Inferno di botte e minacce, pestata dal fidanzato legato alla 'ndrangheta: lui in carcere con sei complici

Mercoledì 26 Gennaio 2022 di Marina Lucchin
Picchiata a sangue, il fidanzato era l'uomo sbagliato

CITTADELLA - Bella e facoltosa. Poteva avere chiunque, ma come si dice, al cuor non si comanda e il suo, quello di una trentenne cittadellese, aveva iniziato a battere per l'uomo sbagliato. All'inizio tutto sembrava perfetto, ma quando lui, un coetaneo calabrese - ma da tempo residente nell'Alta - è riuscito a entrare nel cuore della giovane (e, poi, anche nella sua casa), la favola si è trasformata in un inferno di botte e minacce, appostamenti e auto bruciate.

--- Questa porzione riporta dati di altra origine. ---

(** C4: on at least 2 locations [optimize] returns a result; its total
    distance is the fitness of the returned order, and it is at most the
    fitness of the naive tour that visits the locations in input order. *)
Theorem optimize_fitness_bound (cfg : Config) (clock : nat -> Q)
    (locations : list Location) :
  (2 <= length locations)%nat ->
  let D := fst (matrix_ready cfg locations) in
  exists r, run cfg clock locations = inr r /\
    total_distance_km r = path_cost D (order r) /\
    total_distance_km r <= path_cost D (naive_path (length locations)).
Proof.
  intros H D.
  destruct (run_cases cfg clock locations H) as [r [Hr [Hc Hd]]].
  exists r. split; [exact Hr|]. split; [exact Hd|]. fold D in Hd. rewrite Hd.
  destruct Hc as [[_ [-> _]] | [Hn [-> _]]].
  - apply Qle_refl.
  - fold D.
    eapply Qle_trans; [apply refine_keeps|].
    pose proof (search_elite cfg D (length locations - 2)
                  (expired cfg clock (clock O))
                  {| rng := seed_rng (seed cfg); reads := 1 |}) as Hs.
    cbv beta in Hs.
    replace (length locations - 2 + 2)%nat with (length locations) in Hs by lia.
    exact Hs.
Qed.

(** With no deadline configured the clock is read for the compute time
    only: under two clocks the results agree on every other field. *)
Lemma clock_read_for_time_only (cfg : Config) (clock1 clock2 : nat -> Q)
    (locations : list Location) :
  deadline cfg = None ->
  erase_time (run cfg clock1 locations) = erase_time (run cfg clock2 locations).
Proof.
  intros Hd. unfold run, optimize, bind, now, expired. rewrite Hd. cbn [rng reads].
  destruct (length locations <? 2)%nat; [reflexivity|].
  destruct (length locations - 2 <=? 1)%nat; [reflexivity|].
  destruct (search cfg _ _ _ _) as [out w]. reflexivity.
Qed.

End OrchestratorFacts.

(** C1 on the five locations of the trap matrix. *)
Lemma optimize_order_permutation_witness :
  (2 <= length (Examples.places 5))%nat /\
  exists r, @run _ Examples.lcg Examples.poly Examples.trap_provider
              (Examples.config 1 2 None) Examples.tick (Examples.places 5) = inr r /\
    Permutation (order r) (seq 0 (length (Examples.places 5))) /\
    hd_error (order r) = Some 0%nat /\
    last (order r) 0%nat = (length (Examples.places 5) - 1)%nat /\
    NoDup (order r).
Proof.
  assert (H : (2 <= length (Examples.places 5))%nat) by (simpl; lia).
  split; [exact H|].
  exact (@optimize_order_permutation _ Examples.lcg Examples.poly
           Examples.trap_provider (Examples.config 1 2 None) Examples.tick
           (Examples.places 5) H).
Defined.

(** C4 on the five locations of the trap matrix. *)
Lemma optimize_fitness_bound_witness :
  (2 <= length (Examples.places 5))%nat /\
  exists r, @run _ Examples.lcg Examples.poly Examples.trap_provider
              (Examples.config 1 4 None) Examples.tick (Examples.places 5) = inr r /\
    total_distance_km r
      <= path_cost (load 1000000 Examples.trap) (naive_path 5).
Proof.
  assert (H : (2 <= length (Examples.places 5))%nat) by (simpl; lia).
  split; [exact H|].
  destruct (@optimize_fitness_bound _ Examples.lcg Examples.poly Examples.trap_provider
              (Examples.config 1 4 None) Examples.tick (Examples.places 5) H)
    as [r [Hr [_ Hb]]].
  exists r. split; [exact Hr | exact Hb].
Defined.

(** On the trap matrix the order 0,2,3,1,4 costs 7 and no single 2-opt
    move improves it, while the input order costs 4; the run with seed 1,
    a population of 4 and 4 iterations per phase returns the input
    order. *)
Example optimize_on_trap :
  let D := load 1000000 Examples.trap in
  path_cost D [0; 2; 3; 1; 4]%nat == 7 /\
  two_opt_optimal D [0; 2; 3; 1; 4]%nat /\
  exists r, @run _ Examples.lcg Examples.poly Examples.trap_provider
              (Examples.config 1 4 None) Examples.tick (Examples.places 5) = inr r /\
    order r = [0; 1; 2; 3; 4]%nat /\
    method r = hybrid /\
    total_distance_km r == 4.
Proof.
  cbv zeta. split; [vm_compute; reflexivity|].
  split; [apply first_improving_none; vm_compute; reflexivity|].
  eexists. split; [vm_compute; reflexivity|].
  split; [reflexivity|]. split; reflexivity.
Qed.

(** The same seed and the same input under two clocks give results that
    differ, in the compute time. *)
Lemma run_differs_in_time :
  @run _ Examples.lcg Examples.poly Examples.trap_provider
     (Examples.config 1 2 None) Examples.tick (Examples.places 5)
  <> @run _ Examples.lcg Examples.poly Examples.trap_provider
       (Examples.config 1 2 None) Examples.tock (Examples.places 5).
Proof.
  vm_compute. intros H. discriminate H.
Qed.

(** With a deadline the clock decides more than the compute time: under
    the faster clock the run is cancelled earlier, and the iteration
    counts record it. *)
Lemma run_with_deadline_depends_on_clock :
  erase_time (@run _ Examples.lcg Examples.poly Examples.trap_provider
                (Examples.config 1 2 (Some 3)) Examples.tick (Examples.places 5))
  <> erase_time (@run _ Examples.lcg Examples.poly Examples.trap_provider
                   (Examples.config 1 2 (Some 3)) Examples.tock (Examples.places 5)).
Proof.
  vm_compute. intros H. discriminate H.
Qed.

(** The result depends on what the routing provider answers: with the
    same seed, configuration, input and clock, the run on the provider's
    table and the run on the geometric fallback differ. *)
Lemma run_differs_with_provider :
  erase_time (@run _ Examples.lcg Examples.poly Examples.trap_provider
                (Examples.config 1 2 None) Examples.tick (Examples.places 5))
  <> erase_time (@run _ Examples.lcg Examples.poly Examples.failing_provider
                   (Examples.config 1 2 None) Examples.tick (Examples.places 5)).
Proof.
  vm_compute. intros H. discriminate H.
Qed.

(** The cap inside a whole run: 8 places on a line listed in zigzag
    order, seed 1, one candidate and a cap of 1 pass.  The returned order
    costs 11 where the input order costs 13, and it still has two pairs
    of neighbours the wrong way round: reversing the places 3 and 4
    improves it. *)
Lemma optimize_capped_not_optimal :
  let D := load 1000000 (Examples.zig_table 3) in
  exists r, @run _ Examples.lcg Examples.poly (Examples.zig_provider 3)
              (Examples.capped 1 (Examples.config 1 1 None)) Examples.tick
              (Examples.places 8) = inr r /\
    order r = [0; 2; 1; 3; 4; 5; 6; 7]%nat /\
    ~ two_opt_optimal D (order r) /\
    total_distance_km r == 11 /\
    path_cost D (naive_path 8) == 13.
Proof.
  eexists. split; [vm_compute; reflexivity|].
  split; [reflexivity|]. split; [|split; vm_compute; reflexivity].
  intros H. apply (H 2%nat 4%nat); [lia | simpl; lia | vm_compute; reflexivity].
Qed.

End CoreFacts.

(** * Properties of the remaining handlers of App.js *)

Section AppHandlersFacts.

Import App AppHandlers.

Variable Route : Type.

Lemma filterFrom_all {A : Type} (i : nat) (l : list A) :
  forall k, i < k -> JsArray.filterFrom (fun _ j => negb (j =? i)) k l = l.
Proof.
  induction l as [|x l IH]; intros k H; simpl; [reflexivity|].
  destruct (Nat.eqb_spec k i) as [E | _]; [lia|].
  simpl. now rewrite IH by lia.
Qed.

Lemma filterFrom_without {A : Type} (l : list A) :
  forall k i, k <= i ->
    JsArray.filterFrom (fun _ j => negb (j =? i)) k l = JsArray.without (i - k) l.
Proof.
  unfold JsArray.without.
  induction l as [|x l IH]; intros k i H; simpl.
  - now rewrite firstn_nil.
  - destruct (Nat.eqb_spec k i) as [-> | Hne]; simpl.
    + rewrite Nat.sub_diag. simpl. apply filterFrom_all. lia.
    + rewrite (IH (S k) i) by lia.
      replace (i - k) with (S (i - S k)) by lia. reflexivity.
Qed.

Lemma without_length {A : Type} (i : nat) (l : list A) :
  List.length (JsArray.without i l)
  = if i <? List.length l then List.length l - 1 else List.length l.
Proof.
  unfold JsArray.without. rewrite length_app, length_firstn, length_skipn.
  destruct (Nat.ltb_spec i (List.length l)); lia.
Qed.

Lemma without_beyond {A : Type} (i : nat) (l : list A) :
  List.length l <= i -> JsArray.without i l = l.
Proof.
  intros H. unfold JsArray.without.
  rewrite firstn_all2 by lia. rewrite skipn_all2 by lia. apply app_nil_r.
Qed.

Lemma without_last {A : Type} (l : list A) (x : A) :
  JsArray.without (List.length l) (l ++ [x]) = l.
Proof.
  unfold JsArray.without.
  rewrite firstn_app, Nat.sub_diag, firstn_all, firstn_O, app_nil_r.
  rewrite skipn_all2 by (rewrite length_app; simpl; lia). apply app_nil_r.
Qed.

Lemma handleRemoveWaypoint_waypoints (index : nat) (st : AppState Route) :
  waypoints (handleRemoveWaypoint index st) = JsArray.without index (waypoints st).
Proof.
  unfold handleRemoveWaypoint, JsArray.filterIndexed.
  rewrite filterFrom_without by lia. rewrite Nat.sub_0_r.
  destruct (List.length _ =? 0); reflexivity.
Qed.

(** X1: [handleRemoveWaypoint] takes out the entry at the index and
    nothing else: the entries before and after it stay, in order; an
    index past the end leaves the list as it is. *)
Theorem handleRemoveWaypoint_removes_one (index : nat) (st : AppState Route) :
  waypoints (handleRemoveWaypoint index st)
    = firstn index (waypoints st) ++ skipn (S index) (waypoints st) /\
  (index < List.length (waypoints st) ->
     S (List.length (waypoints (handleRemoveWaypoint index st)))
       = List.length (waypoints st)) /\
  (List.length (waypoints st) <= index ->
     waypoints (handleRemoveWaypoint index st) = waypoints st).
Proof.
  rewrite handleRemoveWaypoint_waypoints. split; [reflexivity|]. split.
  - intros H. rewrite without_length.
    destruct (Nat.ltb_spec index (List.length (waypoints st))); lia.
  - apply without_beyond.
Qed.

Lemma handleRemoveWaypoint_fields (index : nat) (st : AppState Route) :
  error (handleRemoveWaypoint index st) = error st /\
  isOptimizing (handleRemoveWaypoint index st) = isOptimizing st /\
  (waypoints (handleRemoveWaypoint index st) <> [] ->
     optimizedRoute (handleRemoveWaypoint index st) = optimizedRoute st) /\
  (waypoints (handleRemoveWaypoint index st) = [] ->
     optimizedRoute (handleRemoveWaypoint index st) = None).
Proof.
  assert (Hcases :
    (waypoints (handleRemoveWaypoint index st) = [] /\
     handleRemoveWaypoint index st
       = setOptimizedRoute None
           (setWaypoints (waypoints (handleRemoveWaypoint index st)) st)) \/
    (waypoints (handleRemoveWaypoint index st) <> [] /\
     handleRemoveWaypoint index st
       = setWaypoints (waypoints (handleRemoveWaypoint index st)) st)).
  { unfold handleRemoveWaypoint.
    destruct (JsArray.filterIndexed _ _) as [|x l]; simpl.
    - left. split; reflexivity.
    - right. split; [discriminate | reflexivity]. }
  split; [|split; [|split]].
  - destruct Hcases as [[_ ->] | [_ ->]]; reflexivity.
  - destruct Hcases as [[_ ->] | [_ ->]]; reflexivity.
  - intros Hne. destruct Hcases as [[E _] | [_ ->]]; [contradiction | reflexivity].
  - intros E. destruct Hcases as [[_ ->] | [Hne _]]; [reflexivity | contradiction].
Qed.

Tutto sotto lo spettro inquietante della Ndrangheta.

L'OPERAZIONE
L'incubo, per la donna, è finito ieri mattina quando, alle prime luci dell'alba, i finanzieri del Comando Provinciale di Padova, con i colleghi calabresi e il supporto tecnico del Servizio Centrale investigazione criminalità organizzata di Roma, hanno stretto le manette ai polsi del bruto, affiliato non solo a una ,ma a ben due drine reggine, i Tegano e i Condello, cui era legato per sangue in linea diretta. È la conclusione della delicata operazione Ermes, diretta dalla Direzione Distrettuale Antimafia di Venezia, che ha portato in carcere l'uomo. Assieme a lui, indagati, sono finiti altri sei calabresi le cui accuse vanno, a vario titolo, dalla violenza privata alle lesioni personali e agli atti persecutori, dalla detenzione e porto abusivo di arma da fuoco con munizioni all'estorsione, dalla ricettazione al tentativo di rapina e al furto in abitazione, fino a un episodio di danneggiamento seguito da incendio, reati perpetrati, con l'aggravante del metodo mafioso, tutto ai danni della cittadellese.

LE PERQUISIZIONI
Sempre ieri mattina sono state eseguite diverse perquisizioni delegate dalla Procura Distrettuale di Venezia presso abitazioni e attività commerciali nelle province di Catanzaro, Reggio Calabria e Cosenza.
Tutto comincia quando la donna, nel dicembre del 2019, si presenta alla Guardia di Finanza per denunciare quel che il compagno e i suoi amici le stavano facendo. In particolare racconta di essere pestata a sangue da tempo, tanto da finire in ospedale più volte. Il colpevole è l'ex compagno, un imprenditore calabrese, operante da diversi anni nel catanzarese nel settore del commercio della carne, con cui aveva stretto una relazione sentimentale.
Iniziano le indagini e presto si scopre che le accuse della donna sono fondate. E che dietro c'è molto, molto di più. L'uomo la minaccia, la pedina, la picchia, l'umilia, tutto perché aveva messo gli occhi sulla casa di lei, un'abitazione signorile che lui sperava di far diventare la base nordestina del suo clan, pronto a infiltrarsi nell'economia padovana.
Lei all'inizio non sapeva che alle spalle del calabrese ci fosse la 'Ndrangheta, ma poi tutto è stato chiaro, a partire dalle minacce evocative della vicinanza dell'uomo, per ragioni familiari, alla malavita calabrese. Non sapeva, inoltre, che lui era già stato arrestato per questioni di droga, assieme al fratello, a Lamezia Terme.

LA DENUNCIA
L'escalation di violenza culmina proprio nell'autunno del 2019, quando la casa della donna viene invasa da amici del compagno, tutti calabresi, che utilizzano la sua abitazione con un bunker per ospitare armi clandestine e altri affiliati alla cosca pronti a inserirsi nel tessuto economico prima di Cittadella, poi del Veneto e infine del Nordest, attraverso l'impresa di famiglia del trentenne, che si occupa di commercio di carne.
Alla fine ecco l'episodio che è stata la goccia che ha fatto traboccare il vaso: l'incendio alla sua macchina e una pistola puntata dritta in faccia. Una punizione per aver allontanato il fidanzato, che il calabrese aveva deciso di lavare nel sangue, non fosse stato per le Fiamme gialle che, allertate dall'ex, ormai disperata, hanno iniziato le indagini e gli hanno rovinato i piani.